Każdy wyjazd autem na drogę w Polsce można porównać do przeprawy przez ulicę pod snajperskim ostrzałem podczas oblężenia Sarajewa. W każdym momencie może cię trafić. Kierowcy zachowują się jak znerwicowane surykatki.
To gnają stówą przez miasto, wyprzedzając się tuż przed czerwonymi światłami, to hamują do 30, aby w pogrzebowym tempie przejechać przed fotoradarem, choć dozwolona prędkość to 60 km na godzinę. Ci nieogarnięci frustraci to wychowankowie naszego systemu edukacji kierowców. Najlepszego na świecie podobno. Ale będzie jeszcze lepiej. I bezpieczniej. Zgodnie ze zmienionym prawem osoby, które po 4 stycznia zdobędą prawo jazdy, będą musiały dodatkowo przejść dwa kursy doszkalające nie później niż osiem miesięcy po egzaminie. Bez tego stracą uprawnienia. Brzmi dobrze, ale tylko na pierwszy rzut ucha. Bo te kursy to dwugodzinna pogadanka w WORD i godzinka jazdy w którymś z ośrodków doskonalenia techniki jazdy. Za całą przyjemność będzie trzeba zapłacić ok. 300 zł, czyli niemało. A nie ma się co czarować: efekty będą żadne. To, co się uda, to oskubanie frajera z kolejnych trzech stówek.

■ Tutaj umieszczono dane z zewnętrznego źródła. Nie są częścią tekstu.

(* ===== verification/Baseline.v ===== *)
(** * Baseline: routing over on-chain liquidity

    [crates/solvers/src/boundary/baseline.rs]: the conversion of a snapshot of
    liquidity into pools indexed by token pair, and the choice of the best route
    among the candidate paths; and the concentrated liquidity source of
    [crates/solvers/src/boundary/liquidity/concentrated.rs], whose quotes come
    from a contract on chain and are a parameter.

    Candidate paths are iterated in the order of a [HashSet], which is a
    parameter [iter]; the theorems hold for every permutation. *)

From stdpp Require Import base gmap sets list strings sorting.
From Stdlib Require Import ZArith Lia Permutation.
From S2P Require Import Prelude Collections Eth Solvable ConstantProduct LimitOrder.
From S2P Require Import BalancerSwap BaselineSolver Liquidity.

Open Scope Z_scope.

(** ** Concentrated liquidity *)

(** The [UniswapV3QuoterV2] contract: token in, token out, amount and fee to the
    quoted amount, or [None] when the call fails. *)
Record Quoter := mkQuoter {
  quoteExactInputSingle : address -> address -> Z -> Z -> option Z;
  quoteExactOutputSingle : address -> address -> Z -> Z -> option Z;
}.

(** The contract returns [uint256] values. *)
Definition quoter_ok (q : Quoter) : Prop :=
  (forall i o a f v, quoteExactInputSingle q i o a f = Some v -> u256 v) /\
  (forall i o a f v, quoteExactOutputSingle q i o a f = Some v -> u256 v).

Definition CONCENTRATED_POOL_SWAP_GAS_COST : Z := 106000.

Record ConcentratedBoundaryPool := mkConcentratedBoundaryPool {
  cb_quoter : Quoter;
  cb_address : address;
  cb_tokens : Z * Z;
  cb_fee : Z;
}.

Definition concentrated_get_amount_out (p : ConcentratedBoundaryPool) (out_token : address)
  (input : Z * address) : comp (option Z) :=
  Ret (if decide (TokenPair_new out_token input.2 = Some (cb_tokens p))
       then quoteExactInputSingle (cb_quoter p) input.2 out_token input.1 (cb_fee p)
       else None).

Definition concentrated_get_amount_in (p : ConcentratedBoundaryPool) (in_token : address)
  (out : Z * address) : comp (option Z) :=
  Ret (if decide (TokenPair_new out.2 in_token = Some (cb_tokens p))
       then quoteExactOutputSingle (cb_quoter p) in_token out.2 out.1 (cb_fee p)
       else None).

(** ** On-chain liquidity *)
Inductive LiquiditySource :=
| SourceConstantProduct (pool : Pool)
| SourceWeightedProduct (pool : WeightedPool)
| SourceStable (pool : StablePool)
| SourceLimitOrder (order : LimitOrder)
| SourceConcentrated (pool : ConcentratedBoundaryPool).

Record OnchainLiquidity := mkOnchainLiquidity {
  oc_id : string;
  oc_token_pair : Z * Z;
  oc_source : LiquiditySource;
}.

Definition onchain_get_amount_out (l : OnchainLiquidity) (out_token : address)
  (input : Z * address) : comp (option Z) :=
  match oc_source l with
  | SourceConstantProduct pool => cp_get_amount_out pool out_token input
  | SourceWeightedProduct pool => weighted_get_amount_out pool out_token input
  | SourceStable pool => stable_get_amount_out pool out_token input
  | SourceLimitOrder order => lo_get_amount_out order out_token input
  | SourceConcentrated pool => concentrated_get_amount_out pool out_token input
  end.

Definition onchain_get_amount_in (l : OnchainLiquidity) (in_token : address)
  (out : Z * address) : comp (option Z) :=
  match oc_source l with
  | SourceConstantProduct pool => cp_get_amount_in pool in_token out
  | SourceWeightedProduct pool => weighted_get_amount_in pool in_token out
  | SourceStable pool => stable_get_amount_in pool in_token out
  | SourceLimitOrder order => lo_get_amount_in order in_token out
  | SourceConcentrated pool => concentrated_get_amount_in pool in_token out
  end.

Definition onchain_gas_cost (l : OnchainLiquidity) : Z :=
  match oc_source l with
  | SourceConstantProduct _ => POOL_SWAP_GAS_COST
  | SourceWeightedProduct _ => WEIGHTED_SWAP_GAS_COST
  | SourceStable _ => STABLE_SWAP_GAS_COST
  | SourceLimitOrder _ => GAS_PER_ZEROEX_ORDER
  | SourceConcentrated _ => CONCENTRATED_POOL_SWAP_GAS_COST
  end.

Ten proceder w przypadku egzaminów na prawa jazdy ma charakter monstrualny. Najpierw trzeba zapłacić za kurs dobrze ponad tysiąc złotych. Potem za egzamin, często kilka razy – 30 zł teoria, 140 zł praktyka. A teraz jeszcze to. Nie uczciwiej by było, pytam poważnie, od chętnych na prawko zażądać opłaty, po której uiszczeniu dostaną upragniony kartonik? Bez zawracania głowy, dręczenia, dojeżdżania. Tak, jak to się dzieje w USA, gdzie egzamin jest formalnością. Ludzie uczą się jeździć sami. Przy czym jeżdżą lepiej niż nasi. A na pewno są bardziej wyluzowani.